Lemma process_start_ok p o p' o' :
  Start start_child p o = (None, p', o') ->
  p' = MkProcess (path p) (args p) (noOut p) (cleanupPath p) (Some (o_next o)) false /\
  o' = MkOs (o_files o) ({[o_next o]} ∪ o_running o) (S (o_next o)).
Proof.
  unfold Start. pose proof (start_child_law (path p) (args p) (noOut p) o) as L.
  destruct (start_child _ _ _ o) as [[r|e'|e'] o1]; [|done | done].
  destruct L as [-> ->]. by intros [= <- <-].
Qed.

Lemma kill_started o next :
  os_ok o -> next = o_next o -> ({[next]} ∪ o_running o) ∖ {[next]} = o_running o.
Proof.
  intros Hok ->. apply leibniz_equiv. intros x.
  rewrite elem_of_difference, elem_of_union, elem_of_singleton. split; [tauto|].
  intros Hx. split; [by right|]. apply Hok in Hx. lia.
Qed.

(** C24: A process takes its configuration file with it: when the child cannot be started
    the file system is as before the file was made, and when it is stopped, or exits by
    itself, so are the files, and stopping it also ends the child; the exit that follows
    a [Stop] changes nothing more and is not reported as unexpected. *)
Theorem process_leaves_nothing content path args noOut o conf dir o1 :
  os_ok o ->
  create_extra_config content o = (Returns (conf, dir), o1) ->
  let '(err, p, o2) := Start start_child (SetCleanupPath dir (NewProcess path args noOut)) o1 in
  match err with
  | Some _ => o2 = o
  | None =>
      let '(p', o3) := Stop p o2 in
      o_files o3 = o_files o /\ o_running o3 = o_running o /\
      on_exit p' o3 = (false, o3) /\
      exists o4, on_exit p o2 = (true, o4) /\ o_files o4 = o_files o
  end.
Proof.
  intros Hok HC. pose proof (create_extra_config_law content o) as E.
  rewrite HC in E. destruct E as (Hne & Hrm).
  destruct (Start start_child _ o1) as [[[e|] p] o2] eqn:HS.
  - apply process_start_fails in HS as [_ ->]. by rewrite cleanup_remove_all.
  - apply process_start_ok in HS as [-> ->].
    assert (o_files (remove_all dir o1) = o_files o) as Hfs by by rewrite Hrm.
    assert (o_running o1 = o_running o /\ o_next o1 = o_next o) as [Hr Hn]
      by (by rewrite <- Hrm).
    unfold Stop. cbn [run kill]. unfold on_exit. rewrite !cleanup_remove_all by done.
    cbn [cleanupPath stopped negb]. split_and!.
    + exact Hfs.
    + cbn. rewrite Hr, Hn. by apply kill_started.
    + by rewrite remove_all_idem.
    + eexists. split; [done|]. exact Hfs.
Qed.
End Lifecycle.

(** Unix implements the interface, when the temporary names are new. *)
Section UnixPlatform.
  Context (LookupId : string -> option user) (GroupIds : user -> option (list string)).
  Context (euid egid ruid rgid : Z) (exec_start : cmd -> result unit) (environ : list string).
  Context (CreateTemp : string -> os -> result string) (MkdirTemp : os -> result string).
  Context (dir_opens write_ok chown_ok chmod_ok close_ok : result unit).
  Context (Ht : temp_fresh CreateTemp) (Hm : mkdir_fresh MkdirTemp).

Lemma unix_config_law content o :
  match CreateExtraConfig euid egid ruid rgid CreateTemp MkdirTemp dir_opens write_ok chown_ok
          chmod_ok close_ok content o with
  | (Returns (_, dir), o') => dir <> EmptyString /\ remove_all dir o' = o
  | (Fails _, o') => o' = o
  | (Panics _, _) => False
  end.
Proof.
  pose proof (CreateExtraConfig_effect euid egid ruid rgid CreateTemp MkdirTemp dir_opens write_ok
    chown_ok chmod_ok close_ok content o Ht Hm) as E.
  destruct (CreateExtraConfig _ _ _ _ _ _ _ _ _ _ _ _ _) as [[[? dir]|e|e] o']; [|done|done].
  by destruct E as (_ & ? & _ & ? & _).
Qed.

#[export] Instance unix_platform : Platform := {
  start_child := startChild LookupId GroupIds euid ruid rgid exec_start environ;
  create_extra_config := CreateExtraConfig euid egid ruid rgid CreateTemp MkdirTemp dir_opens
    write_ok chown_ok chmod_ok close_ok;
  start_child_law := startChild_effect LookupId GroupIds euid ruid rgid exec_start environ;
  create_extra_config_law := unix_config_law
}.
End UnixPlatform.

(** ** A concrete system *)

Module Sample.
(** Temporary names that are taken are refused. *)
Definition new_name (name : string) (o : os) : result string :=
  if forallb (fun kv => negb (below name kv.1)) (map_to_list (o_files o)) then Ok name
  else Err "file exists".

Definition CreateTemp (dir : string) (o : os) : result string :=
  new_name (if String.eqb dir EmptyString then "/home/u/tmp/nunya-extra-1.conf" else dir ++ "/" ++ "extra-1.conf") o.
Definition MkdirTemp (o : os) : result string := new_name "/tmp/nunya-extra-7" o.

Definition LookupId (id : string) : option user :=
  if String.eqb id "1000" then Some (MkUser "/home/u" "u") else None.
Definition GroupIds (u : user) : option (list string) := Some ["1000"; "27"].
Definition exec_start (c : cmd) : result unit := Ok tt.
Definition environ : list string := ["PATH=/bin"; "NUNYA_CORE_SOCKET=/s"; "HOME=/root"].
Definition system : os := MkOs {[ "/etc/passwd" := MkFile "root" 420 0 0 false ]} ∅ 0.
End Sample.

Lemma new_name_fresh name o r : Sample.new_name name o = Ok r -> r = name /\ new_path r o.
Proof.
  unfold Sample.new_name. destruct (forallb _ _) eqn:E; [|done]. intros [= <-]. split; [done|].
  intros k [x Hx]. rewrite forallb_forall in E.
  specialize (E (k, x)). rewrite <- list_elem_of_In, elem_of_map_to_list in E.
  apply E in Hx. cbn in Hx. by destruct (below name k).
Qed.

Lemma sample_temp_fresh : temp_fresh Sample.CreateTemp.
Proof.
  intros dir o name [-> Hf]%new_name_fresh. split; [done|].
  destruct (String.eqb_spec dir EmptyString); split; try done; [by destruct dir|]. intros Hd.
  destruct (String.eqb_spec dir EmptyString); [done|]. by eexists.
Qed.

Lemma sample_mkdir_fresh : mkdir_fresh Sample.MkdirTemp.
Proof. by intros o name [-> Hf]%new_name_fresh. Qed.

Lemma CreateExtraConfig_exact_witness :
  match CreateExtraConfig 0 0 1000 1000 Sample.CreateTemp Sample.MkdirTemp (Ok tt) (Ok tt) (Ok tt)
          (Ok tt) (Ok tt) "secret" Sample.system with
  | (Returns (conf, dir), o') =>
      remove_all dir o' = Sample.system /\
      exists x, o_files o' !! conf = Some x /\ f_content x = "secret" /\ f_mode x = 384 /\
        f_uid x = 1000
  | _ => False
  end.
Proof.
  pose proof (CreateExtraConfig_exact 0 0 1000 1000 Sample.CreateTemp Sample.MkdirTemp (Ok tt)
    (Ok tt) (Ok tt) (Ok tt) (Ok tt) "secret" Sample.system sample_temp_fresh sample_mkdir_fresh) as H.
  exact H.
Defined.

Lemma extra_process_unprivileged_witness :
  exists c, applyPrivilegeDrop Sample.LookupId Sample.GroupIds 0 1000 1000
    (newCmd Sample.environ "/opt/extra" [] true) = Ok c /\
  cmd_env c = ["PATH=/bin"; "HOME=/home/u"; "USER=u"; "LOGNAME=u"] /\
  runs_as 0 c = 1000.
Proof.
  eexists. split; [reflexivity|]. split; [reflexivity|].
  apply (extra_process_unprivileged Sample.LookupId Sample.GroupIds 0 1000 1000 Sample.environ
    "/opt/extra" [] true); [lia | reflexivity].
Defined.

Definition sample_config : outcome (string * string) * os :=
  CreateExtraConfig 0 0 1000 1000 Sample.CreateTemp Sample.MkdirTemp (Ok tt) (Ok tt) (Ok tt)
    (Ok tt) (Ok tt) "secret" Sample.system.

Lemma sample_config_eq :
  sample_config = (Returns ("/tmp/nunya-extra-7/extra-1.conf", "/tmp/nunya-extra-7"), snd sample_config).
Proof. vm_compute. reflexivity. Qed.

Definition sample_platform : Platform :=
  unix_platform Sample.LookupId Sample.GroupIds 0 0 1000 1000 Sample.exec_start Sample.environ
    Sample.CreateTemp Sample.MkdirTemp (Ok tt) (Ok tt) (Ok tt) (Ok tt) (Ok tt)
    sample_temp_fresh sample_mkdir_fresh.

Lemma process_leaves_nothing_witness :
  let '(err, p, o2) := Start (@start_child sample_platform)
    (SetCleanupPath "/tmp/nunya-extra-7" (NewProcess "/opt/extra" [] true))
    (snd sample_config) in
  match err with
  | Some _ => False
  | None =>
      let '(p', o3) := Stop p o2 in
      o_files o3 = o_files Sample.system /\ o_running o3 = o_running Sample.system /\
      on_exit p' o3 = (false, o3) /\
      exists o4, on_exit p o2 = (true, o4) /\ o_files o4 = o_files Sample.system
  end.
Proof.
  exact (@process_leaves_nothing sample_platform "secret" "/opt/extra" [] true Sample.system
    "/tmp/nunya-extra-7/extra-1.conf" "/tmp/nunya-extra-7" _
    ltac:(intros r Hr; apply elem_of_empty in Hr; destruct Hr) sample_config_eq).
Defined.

———

▸ Activity
Copy every line of the data above, beginning with the first and ending with the line that contains "itself, so are", and give nothing more.

▸ Completed exercise
Lemma process_start_ok p o p' o' :
  Start start_child p o = (None, p', o') ->
  p' = MkProcess (path p) (args p) (noOut p) (cleanupPath p) (Some (o_next o)) false /\
  o' = MkOs (o_files o) ({[o_next o]} ∪ o_running o) (S (o_next o)).
Proof.
  unfold Start. pose proof (start_child_law (path p) (args p) (noOut p) o) as L.
  destruct (start_child _ _ _ o) as [[r|e'|e'] o1]; [|done | done].
  destruct L as [-> ->]. by intros [= <- <-].
Qed.

Lemma kill_started o next :
  os_ok o -> next = o_next o -> ({[next]} ∪ o_running o) ∖ {[next]} = o_running o.
Proof.
  intros Hok ->. apply leibniz_equiv. intros x.
  rewrite elem_of_difference, elem_of_union, elem_of_singleton. split; [tauto|].
  intros Hx. split; [by right|]. apply Hok in Hx. lia.
Qed.

(** C24: A process takes its configuration file with it: when the child cannot be started
    the file system is as before the file was made, and when it is stopped, or exits by
    itself, so are the files, and stopping it also ends the child; the exit that follows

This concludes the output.